What needs to be done =
Once you find the line with "kubeClient : option kubernetes;" in the entries below, return exactly every line from it through the line with "the provider: its".

+++

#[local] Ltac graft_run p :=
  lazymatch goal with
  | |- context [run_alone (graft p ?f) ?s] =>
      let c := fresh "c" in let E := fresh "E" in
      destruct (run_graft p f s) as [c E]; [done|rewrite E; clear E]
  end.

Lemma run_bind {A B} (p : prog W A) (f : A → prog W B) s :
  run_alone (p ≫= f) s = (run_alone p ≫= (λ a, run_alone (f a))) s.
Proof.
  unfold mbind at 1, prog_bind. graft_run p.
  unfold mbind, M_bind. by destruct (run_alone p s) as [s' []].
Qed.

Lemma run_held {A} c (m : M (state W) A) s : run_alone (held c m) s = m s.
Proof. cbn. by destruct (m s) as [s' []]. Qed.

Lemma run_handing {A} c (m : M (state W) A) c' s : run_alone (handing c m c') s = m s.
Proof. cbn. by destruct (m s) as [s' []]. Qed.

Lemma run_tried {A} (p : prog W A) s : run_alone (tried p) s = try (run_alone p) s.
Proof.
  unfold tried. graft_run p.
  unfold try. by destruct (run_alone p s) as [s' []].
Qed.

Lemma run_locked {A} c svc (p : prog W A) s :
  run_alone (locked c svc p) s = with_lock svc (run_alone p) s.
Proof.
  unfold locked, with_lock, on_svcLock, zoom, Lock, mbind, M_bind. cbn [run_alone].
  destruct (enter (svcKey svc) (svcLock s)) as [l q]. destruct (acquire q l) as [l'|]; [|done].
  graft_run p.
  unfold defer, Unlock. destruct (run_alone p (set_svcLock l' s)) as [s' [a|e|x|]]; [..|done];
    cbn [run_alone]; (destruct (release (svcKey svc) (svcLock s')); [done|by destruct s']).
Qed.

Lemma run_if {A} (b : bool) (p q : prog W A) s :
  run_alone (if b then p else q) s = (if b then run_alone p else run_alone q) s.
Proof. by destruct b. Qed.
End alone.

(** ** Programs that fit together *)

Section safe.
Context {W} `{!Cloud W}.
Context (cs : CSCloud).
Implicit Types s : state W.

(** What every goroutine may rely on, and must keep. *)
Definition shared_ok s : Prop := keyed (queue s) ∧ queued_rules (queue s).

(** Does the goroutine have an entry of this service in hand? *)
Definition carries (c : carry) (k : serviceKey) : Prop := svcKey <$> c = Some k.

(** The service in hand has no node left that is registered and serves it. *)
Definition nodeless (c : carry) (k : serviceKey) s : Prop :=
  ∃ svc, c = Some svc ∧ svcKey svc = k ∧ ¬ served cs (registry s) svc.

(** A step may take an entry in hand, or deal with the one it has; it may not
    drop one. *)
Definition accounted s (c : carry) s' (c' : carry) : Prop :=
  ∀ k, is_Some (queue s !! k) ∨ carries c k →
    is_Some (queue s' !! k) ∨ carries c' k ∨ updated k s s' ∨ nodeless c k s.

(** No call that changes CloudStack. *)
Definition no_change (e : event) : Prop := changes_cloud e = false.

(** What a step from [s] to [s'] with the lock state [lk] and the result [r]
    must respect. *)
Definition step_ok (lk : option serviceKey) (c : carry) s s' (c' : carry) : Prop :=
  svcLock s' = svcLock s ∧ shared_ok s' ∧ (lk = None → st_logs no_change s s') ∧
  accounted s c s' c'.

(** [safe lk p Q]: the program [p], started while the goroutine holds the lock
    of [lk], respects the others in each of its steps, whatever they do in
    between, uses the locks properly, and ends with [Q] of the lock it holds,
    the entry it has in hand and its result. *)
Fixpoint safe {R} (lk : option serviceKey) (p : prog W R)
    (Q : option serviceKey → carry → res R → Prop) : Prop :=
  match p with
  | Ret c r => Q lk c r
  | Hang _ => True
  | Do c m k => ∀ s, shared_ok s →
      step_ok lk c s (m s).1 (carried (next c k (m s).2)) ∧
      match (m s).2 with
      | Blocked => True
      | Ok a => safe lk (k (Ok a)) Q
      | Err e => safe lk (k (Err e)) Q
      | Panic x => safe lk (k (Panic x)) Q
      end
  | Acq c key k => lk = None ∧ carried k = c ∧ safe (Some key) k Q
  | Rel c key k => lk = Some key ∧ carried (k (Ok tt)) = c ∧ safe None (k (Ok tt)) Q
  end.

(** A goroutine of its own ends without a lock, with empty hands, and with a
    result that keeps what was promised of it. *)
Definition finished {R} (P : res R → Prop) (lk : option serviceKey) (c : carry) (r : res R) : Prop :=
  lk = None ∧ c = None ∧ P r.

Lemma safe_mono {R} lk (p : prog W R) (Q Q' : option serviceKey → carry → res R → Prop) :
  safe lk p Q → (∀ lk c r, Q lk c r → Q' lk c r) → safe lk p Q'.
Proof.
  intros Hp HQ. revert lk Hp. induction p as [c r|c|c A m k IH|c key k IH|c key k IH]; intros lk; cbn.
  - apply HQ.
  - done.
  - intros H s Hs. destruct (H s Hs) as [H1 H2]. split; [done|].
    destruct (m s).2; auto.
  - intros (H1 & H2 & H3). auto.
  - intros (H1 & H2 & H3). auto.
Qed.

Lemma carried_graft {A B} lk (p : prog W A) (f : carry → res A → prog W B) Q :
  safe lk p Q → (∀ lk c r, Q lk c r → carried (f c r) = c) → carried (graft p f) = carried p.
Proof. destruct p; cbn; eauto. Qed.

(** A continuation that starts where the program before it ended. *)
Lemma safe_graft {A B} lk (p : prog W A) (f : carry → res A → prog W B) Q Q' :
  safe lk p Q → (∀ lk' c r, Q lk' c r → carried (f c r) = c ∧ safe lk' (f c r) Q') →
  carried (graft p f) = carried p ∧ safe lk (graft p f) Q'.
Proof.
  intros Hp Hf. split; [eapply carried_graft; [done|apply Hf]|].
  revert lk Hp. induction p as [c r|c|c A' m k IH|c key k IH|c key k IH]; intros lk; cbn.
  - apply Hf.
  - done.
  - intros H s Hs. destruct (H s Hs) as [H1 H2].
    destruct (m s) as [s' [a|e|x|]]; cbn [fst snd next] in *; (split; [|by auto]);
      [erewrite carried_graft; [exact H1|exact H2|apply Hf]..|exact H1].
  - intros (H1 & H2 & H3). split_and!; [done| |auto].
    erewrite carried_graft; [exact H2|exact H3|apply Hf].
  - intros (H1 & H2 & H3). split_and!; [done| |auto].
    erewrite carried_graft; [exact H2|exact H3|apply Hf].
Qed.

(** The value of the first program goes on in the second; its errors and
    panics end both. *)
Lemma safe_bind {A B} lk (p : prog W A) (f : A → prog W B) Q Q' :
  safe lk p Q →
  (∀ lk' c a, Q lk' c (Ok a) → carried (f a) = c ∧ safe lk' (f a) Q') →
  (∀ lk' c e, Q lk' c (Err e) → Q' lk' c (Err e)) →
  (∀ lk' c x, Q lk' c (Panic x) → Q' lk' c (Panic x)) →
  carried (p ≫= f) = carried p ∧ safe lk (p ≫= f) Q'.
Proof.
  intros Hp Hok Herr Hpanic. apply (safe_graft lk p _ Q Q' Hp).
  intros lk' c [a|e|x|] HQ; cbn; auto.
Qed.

+++

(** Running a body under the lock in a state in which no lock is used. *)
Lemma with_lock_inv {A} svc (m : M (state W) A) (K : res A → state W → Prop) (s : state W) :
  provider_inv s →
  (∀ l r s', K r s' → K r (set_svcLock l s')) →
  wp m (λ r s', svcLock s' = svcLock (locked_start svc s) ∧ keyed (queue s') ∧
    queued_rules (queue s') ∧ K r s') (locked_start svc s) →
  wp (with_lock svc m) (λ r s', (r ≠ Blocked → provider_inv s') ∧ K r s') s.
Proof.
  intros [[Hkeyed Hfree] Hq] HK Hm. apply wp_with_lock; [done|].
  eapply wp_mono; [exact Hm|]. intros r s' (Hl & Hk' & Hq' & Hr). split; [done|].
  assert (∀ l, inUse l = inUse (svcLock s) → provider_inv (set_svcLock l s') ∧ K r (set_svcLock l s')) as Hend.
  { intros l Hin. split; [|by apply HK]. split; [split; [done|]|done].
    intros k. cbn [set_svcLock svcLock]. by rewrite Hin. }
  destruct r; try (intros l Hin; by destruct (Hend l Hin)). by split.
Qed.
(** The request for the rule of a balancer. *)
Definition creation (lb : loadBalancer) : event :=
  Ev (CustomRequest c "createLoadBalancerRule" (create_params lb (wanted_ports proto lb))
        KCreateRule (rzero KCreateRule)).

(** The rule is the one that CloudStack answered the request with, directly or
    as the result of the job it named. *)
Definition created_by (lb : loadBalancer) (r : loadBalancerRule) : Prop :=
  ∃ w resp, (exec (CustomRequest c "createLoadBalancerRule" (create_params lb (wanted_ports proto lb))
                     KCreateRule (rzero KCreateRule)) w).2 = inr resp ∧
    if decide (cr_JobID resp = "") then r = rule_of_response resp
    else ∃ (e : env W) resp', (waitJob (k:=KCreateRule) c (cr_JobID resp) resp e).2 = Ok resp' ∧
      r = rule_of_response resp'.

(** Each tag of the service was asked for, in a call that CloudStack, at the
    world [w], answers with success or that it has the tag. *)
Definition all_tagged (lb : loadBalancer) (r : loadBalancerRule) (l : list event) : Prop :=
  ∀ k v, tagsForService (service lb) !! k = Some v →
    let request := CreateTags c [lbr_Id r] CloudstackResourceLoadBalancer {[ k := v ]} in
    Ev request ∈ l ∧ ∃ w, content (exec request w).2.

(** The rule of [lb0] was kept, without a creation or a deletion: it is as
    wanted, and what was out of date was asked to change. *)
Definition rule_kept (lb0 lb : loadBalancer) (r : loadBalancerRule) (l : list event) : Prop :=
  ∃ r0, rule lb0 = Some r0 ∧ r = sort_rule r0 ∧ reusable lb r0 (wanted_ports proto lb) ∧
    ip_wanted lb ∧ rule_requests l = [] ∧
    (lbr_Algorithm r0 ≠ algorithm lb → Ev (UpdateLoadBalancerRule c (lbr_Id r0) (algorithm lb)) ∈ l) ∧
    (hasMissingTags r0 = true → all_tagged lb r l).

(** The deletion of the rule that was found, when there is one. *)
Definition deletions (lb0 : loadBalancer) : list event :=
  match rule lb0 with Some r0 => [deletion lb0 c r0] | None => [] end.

+++

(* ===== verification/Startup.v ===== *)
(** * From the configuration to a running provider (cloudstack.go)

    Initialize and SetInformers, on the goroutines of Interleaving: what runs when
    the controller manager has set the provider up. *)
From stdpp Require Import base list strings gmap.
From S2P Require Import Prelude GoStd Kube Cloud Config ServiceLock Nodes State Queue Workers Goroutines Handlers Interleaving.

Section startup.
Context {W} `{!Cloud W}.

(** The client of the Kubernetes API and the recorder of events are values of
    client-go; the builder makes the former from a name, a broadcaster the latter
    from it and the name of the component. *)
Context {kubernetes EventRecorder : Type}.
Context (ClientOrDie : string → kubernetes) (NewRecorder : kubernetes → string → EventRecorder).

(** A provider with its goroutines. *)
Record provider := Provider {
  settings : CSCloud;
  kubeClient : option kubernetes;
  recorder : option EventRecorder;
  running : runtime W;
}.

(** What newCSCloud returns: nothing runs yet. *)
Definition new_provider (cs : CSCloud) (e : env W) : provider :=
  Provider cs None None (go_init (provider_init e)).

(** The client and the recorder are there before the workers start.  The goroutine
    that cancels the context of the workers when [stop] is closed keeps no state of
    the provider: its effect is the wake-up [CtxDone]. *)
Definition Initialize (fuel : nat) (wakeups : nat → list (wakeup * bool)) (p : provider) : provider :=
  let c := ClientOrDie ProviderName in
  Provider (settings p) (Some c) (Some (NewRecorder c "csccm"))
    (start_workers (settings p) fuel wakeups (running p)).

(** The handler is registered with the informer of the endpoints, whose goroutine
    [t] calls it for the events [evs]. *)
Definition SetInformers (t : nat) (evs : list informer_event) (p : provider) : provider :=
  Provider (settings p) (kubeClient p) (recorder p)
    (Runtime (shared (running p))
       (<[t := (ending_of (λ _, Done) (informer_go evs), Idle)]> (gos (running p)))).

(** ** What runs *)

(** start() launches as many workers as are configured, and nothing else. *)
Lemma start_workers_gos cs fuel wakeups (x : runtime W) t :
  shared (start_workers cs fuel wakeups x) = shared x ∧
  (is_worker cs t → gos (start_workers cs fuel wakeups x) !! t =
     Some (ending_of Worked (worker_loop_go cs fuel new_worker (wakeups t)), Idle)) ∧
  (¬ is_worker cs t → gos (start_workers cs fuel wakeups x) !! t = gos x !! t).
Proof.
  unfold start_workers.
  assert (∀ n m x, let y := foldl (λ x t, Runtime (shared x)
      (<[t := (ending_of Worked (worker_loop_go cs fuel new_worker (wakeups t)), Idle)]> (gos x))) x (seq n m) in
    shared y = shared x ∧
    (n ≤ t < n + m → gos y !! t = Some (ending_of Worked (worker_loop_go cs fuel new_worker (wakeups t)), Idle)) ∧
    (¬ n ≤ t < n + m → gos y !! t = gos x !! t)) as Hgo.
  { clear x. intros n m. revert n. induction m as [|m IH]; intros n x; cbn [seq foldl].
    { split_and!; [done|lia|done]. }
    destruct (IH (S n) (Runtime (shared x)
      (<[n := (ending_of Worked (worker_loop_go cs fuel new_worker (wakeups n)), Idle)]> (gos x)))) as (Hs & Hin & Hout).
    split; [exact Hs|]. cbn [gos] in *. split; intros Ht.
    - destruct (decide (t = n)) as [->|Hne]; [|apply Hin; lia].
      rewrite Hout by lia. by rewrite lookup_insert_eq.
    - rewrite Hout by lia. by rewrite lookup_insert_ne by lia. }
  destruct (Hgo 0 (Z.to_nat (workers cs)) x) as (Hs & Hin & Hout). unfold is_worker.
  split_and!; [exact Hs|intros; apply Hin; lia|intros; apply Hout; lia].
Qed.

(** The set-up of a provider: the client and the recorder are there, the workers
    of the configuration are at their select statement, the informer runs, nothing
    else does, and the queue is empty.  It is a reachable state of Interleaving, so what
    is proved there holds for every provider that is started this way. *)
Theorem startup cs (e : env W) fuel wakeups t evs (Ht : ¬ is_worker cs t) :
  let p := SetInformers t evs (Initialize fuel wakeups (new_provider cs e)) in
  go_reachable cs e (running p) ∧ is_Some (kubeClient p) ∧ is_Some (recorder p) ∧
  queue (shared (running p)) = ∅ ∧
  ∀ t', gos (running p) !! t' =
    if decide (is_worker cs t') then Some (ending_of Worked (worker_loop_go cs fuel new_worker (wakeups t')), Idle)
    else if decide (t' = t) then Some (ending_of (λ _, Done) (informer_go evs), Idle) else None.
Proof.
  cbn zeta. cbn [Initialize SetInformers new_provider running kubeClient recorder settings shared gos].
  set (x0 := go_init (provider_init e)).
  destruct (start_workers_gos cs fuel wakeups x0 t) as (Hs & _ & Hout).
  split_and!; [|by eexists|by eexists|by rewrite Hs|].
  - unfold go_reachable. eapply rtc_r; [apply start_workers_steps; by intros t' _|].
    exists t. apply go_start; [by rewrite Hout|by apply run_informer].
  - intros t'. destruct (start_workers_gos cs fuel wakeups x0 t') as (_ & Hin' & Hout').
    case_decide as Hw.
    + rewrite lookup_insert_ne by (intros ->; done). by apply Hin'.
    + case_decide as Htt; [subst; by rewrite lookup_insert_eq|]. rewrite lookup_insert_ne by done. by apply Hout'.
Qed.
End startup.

+++

Solution for this task =
  kubeClient : option kubernetes;
  recorder : option EventRecorder;
  running : runtime W;
}.

(** What newCSCloud returns: nothing runs yet. *)
Definition new_provider (cs : CSCloud) (e : env W) : provider :=
  Provider cs None None (go_init (provider_init e)).

(** The client and the recorder are there before the workers start.  The goroutine
    that cancels the context of the workers when [stop] is closed keeps no state of
    the provider: its effect is the wake-up [CtxDone]. *)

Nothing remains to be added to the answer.